[SUPPLIED INFORMATION]
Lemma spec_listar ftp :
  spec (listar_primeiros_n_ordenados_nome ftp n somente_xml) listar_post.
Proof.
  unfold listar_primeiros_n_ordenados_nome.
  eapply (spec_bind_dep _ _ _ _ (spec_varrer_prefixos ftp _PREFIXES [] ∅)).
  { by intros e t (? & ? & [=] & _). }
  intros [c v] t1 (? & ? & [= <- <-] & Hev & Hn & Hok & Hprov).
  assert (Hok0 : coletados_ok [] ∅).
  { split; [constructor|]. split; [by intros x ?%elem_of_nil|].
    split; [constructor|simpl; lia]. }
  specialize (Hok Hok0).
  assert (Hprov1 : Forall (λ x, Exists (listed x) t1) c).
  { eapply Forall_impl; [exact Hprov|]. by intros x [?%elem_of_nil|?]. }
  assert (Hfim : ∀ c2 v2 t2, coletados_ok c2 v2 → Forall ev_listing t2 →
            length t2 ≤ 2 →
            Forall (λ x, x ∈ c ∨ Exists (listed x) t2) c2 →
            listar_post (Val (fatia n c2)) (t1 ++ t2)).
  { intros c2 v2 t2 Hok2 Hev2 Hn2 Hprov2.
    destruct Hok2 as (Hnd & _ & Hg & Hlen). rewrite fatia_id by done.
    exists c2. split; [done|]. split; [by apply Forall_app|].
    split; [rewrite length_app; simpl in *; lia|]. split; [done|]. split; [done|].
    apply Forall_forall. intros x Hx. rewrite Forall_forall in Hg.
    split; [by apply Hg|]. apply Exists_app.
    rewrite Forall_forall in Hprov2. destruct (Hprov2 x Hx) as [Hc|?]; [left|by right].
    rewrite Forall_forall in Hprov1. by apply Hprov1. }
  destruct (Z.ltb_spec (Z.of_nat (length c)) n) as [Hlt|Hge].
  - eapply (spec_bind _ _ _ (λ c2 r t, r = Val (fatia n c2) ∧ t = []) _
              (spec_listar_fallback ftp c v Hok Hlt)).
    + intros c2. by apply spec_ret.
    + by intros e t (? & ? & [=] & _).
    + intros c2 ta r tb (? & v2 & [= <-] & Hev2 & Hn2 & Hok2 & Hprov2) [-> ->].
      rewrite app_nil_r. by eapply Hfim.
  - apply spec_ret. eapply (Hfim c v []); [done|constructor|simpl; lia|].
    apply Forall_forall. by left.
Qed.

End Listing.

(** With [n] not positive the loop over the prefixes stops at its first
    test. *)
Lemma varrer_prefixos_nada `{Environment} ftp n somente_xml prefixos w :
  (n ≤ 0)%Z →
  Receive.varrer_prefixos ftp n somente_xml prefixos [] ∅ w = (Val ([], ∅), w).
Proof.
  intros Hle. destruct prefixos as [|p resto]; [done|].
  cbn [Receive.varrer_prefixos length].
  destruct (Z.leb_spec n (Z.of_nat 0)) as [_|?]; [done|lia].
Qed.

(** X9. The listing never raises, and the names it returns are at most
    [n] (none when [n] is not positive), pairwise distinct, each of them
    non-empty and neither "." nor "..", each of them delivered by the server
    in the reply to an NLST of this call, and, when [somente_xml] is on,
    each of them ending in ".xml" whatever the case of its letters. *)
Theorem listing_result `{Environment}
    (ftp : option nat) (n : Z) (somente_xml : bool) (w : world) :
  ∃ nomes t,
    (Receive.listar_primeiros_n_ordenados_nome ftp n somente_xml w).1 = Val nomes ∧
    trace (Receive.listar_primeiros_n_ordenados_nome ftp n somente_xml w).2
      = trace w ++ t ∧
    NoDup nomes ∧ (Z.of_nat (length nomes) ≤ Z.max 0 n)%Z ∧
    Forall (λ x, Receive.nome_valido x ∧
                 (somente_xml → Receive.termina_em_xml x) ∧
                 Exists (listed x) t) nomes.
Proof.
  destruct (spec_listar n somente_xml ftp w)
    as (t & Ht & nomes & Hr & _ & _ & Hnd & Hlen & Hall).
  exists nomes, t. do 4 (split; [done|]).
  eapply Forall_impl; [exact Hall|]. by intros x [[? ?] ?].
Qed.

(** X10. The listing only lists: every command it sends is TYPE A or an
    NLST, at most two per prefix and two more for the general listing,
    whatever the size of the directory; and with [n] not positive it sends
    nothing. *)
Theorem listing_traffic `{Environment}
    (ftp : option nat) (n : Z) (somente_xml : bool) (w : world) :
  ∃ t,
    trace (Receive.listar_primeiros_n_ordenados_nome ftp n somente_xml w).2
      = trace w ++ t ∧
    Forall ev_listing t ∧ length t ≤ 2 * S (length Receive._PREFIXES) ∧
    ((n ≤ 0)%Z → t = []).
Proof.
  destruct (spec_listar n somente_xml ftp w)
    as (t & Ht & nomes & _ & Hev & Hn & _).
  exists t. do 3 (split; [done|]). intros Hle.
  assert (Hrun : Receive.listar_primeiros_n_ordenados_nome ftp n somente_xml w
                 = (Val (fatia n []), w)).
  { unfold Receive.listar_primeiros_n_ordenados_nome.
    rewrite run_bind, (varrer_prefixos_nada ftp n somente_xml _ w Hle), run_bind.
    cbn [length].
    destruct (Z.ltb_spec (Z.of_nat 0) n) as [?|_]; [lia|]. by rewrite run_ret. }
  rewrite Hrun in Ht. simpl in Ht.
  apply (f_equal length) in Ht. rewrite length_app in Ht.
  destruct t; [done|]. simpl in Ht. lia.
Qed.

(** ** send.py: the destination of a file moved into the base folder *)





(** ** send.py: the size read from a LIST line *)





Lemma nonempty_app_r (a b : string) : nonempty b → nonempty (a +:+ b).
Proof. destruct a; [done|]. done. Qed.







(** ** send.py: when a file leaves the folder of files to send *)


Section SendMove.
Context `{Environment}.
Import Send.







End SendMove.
[/SUPPLIED INFORMATION]
■ **YOUR OBJECTIVE**
Each entry should be reproduced in the output exactly.

■ **RESULT OF THE EXERCISE**
Lemma spec_listar ftp :
  spec (listar_primeiros_n_ordenados_nome ftp n somente_xml) listar_post.
Proof.
  unfold listar_primeiros_n_ordenados_nome.
  eapply (spec_bind_dep _ _ _ _ (spec_varrer_prefixos ftp _PREFIXES [] ∅)).
  { by intros e t (? & ? & [=] & _). }
  intros [c v] t1 (? & ? & [= <- <-] & Hev & Hn & Hok & Hprov).
  assert (Hok0 : coletados_ok [] ∅).
  { split; [constructor|]. split; [by intros x ?%elem_of_nil|].
    split; [constructor|simpl; lia]. }
  specialize (Hok Hok0).
  assert (Hprov1 : Forall (λ x, Exists (listed x) t1) c).
  { eapply Forall_impl; [exact Hprov|]. by intros x [?%elem_of_nil|?]. }
  assert (Hfim : ∀ c2 v2 t2, coletados_ok c2 v2 → Forall ev_listing t2 →
            length t2 ≤ 2 →
            Forall (λ x, x ∈ c ∨ Exists (listed x) t2) c2 →
            listar_post (Val (fatia n c2)) (t1 ++ t2)).
  { intros c2 v2 t2 Hok2 Hev2 Hn2 Hprov2.
    destruct Hok2 as (Hnd & _ & Hg & Hlen). rewrite fatia_id by done.
    exists c2. split; [done|]. split; [by apply Forall_app|].
    split; [rewrite length_app; simpl in *; lia|]. split; [done|]. split; [done|].
    apply Forall_forall. intros x Hx. rewrite Forall_forall in Hg.
    split; [by apply Hg|]. apply Exists_app.
    rewrite Forall_forall in Hprov2. destruct (Hprov2 x Hx) as [Hc|?]; [left|by right].
    rewrite Forall_forall in Hprov1. by apply Hprov1. }
  destruct (Z.ltb_spec (Z.of_nat (length c)) n) as [Hlt|Hge].
  - eapply (spec_bind _ _ _ (λ c2 r t, r = Val (fatia n c2) ∧ t = []) _
              (spec_listar_fallback ftp c v Hok Hlt)).
    + intros c2. by apply spec_ret.
    + by intros e t (? & ? & [=] & _).
    + intros c2 ta r tb (? & v2 & [= <-] & Hev2 & Hn2 & Hok2 & Hprov2) [-> ->].
      rewrite app_nil_r. by eapply Hfim.
  - apply spec_ret. eapply (Hfim c v []); [done|constructor|simpl; lia|].
    apply Forall_forall. by left.
Qed.

End Listing.

(** With [n] not positive the loop over the prefixes stops at its first
    test. *)
Lemma varrer_prefixos_nada `{Environment} ftp n somente_xml prefixos w :
  (n ≤ 0)%Z →
  Receive.varrer_prefixos ftp n somente_xml prefixos [] ∅ w = (Val ([], ∅), w).
Proof.
  intros Hle. destruct prefixos as [|p resto]; [done|].
  cbn [Receive.varrer_prefixos length].
  destruct (Z.leb_spec n (Z.of_nat 0)) as [_|?]; [done|lia].
Qed.

(** X9. The listing never raises, and the names it returns are at most
    [n] (none when [n] is not positive), pairwise distinct, each of them
    non-empty and neither "." nor "..", each of them delivered by the server
    in the reply to an NLST of this call, and, when [somente_xml] is on,
    each of them ending in ".xml" whatever the case of its letters. *)
Theorem listing_result `{Environment}
    (ftp : option nat) (n : Z) (somente_xml : bool) (w : world) :
  ∃ nomes t,
    (Receive.listar_primeiros_n_ordenados_nome ftp n somente_xml w).1 = Val nomes ∧
    trace (Receive.listar_primeiros_n_ordenados_nome ftp n somente_xml w).2
      = trace w ++ t ∧
    NoDup nomes ∧ (Z.of_nat (length nomes) ≤ Z.max 0 n)%Z ∧
    Forall (λ x, Receive.nome_valido x ∧
                 (somente_xml → Receive.termina_em_xml x) ∧
                 Exists (listed x) t) nomes.
Proof.
  destruct (spec_listar n somente_xml ftp w)
    as (t & Ht & nomes & Hr & _ & _ & Hnd & Hlen & Hall).
  exists nomes, t. do 4 (split; [done|]).
  eapply Forall_impl; [exact Hall|]. by intros x [[? ?] ?].
Qed.

(** X10. The listing only lists: every command it sends is TYPE A or an
    NLST, at most two per prefix and two more for the general listing,
    whatever the size of the directory; and with [n] not positive it sends
    nothing. *)
Theorem listing_traffic `{Environment}
    (ftp : option nat) (n : Z) (somente_xml : bool) (w : world) :
  ∃ t,
    trace (Receive.listar_primeiros_n_ordenados_nome ftp n somente_xml w).2
      = trace w ++ t ∧
    Forall ev_listing t ∧ length t ≤ 2 * S (length Receive._PREFIXES) ∧
    ((n ≤ 0)%Z → t = []).
Proof.
  destruct (spec_listar n somente_xml ftp w)
    as (t & Ht & nomes & _ & Hev & Hn & _).
  exists t. do 3 (split; [done|]). intros Hle.
  assert (Hrun : Receive.listar_primeiros_n_ordenados_nome ftp n somente_xml w
                 = (Val (fatia n []), w)).
  { unfold Receive.listar_primeiros_n_ordenados_nome.
    rewrite run_bind, (varrer_prefixos_nada ftp n somente_xml _ w Hle), run_bind.
    cbn [length].
    destruct (Z.ltb_spec (Z.of_nat 0) n) as [?|_]; [lia|]. by rewrite run_ret. }
  rewrite Hrun in Ht. simpl in Ht.
  apply (f_equal length) in Ht. rewrite length_app in Ht.
  destruct t; [done|]. simpl in Ht. lia.
Qed.

(** ** send.py: the destination of a file moved into the base folder *)





(** ** send.py: the size read from a LIST line *)





Lemma nonempty_app_r (a b : string) : nonempty b → nonempty (a +:+ b).
Proof. destruct a; [done|]. done. Qed.







(** ** send.py: when a file leaves the folder of files to send *)


Section SendMove.
Context `{Environment}.
Import Send.







End SendMove.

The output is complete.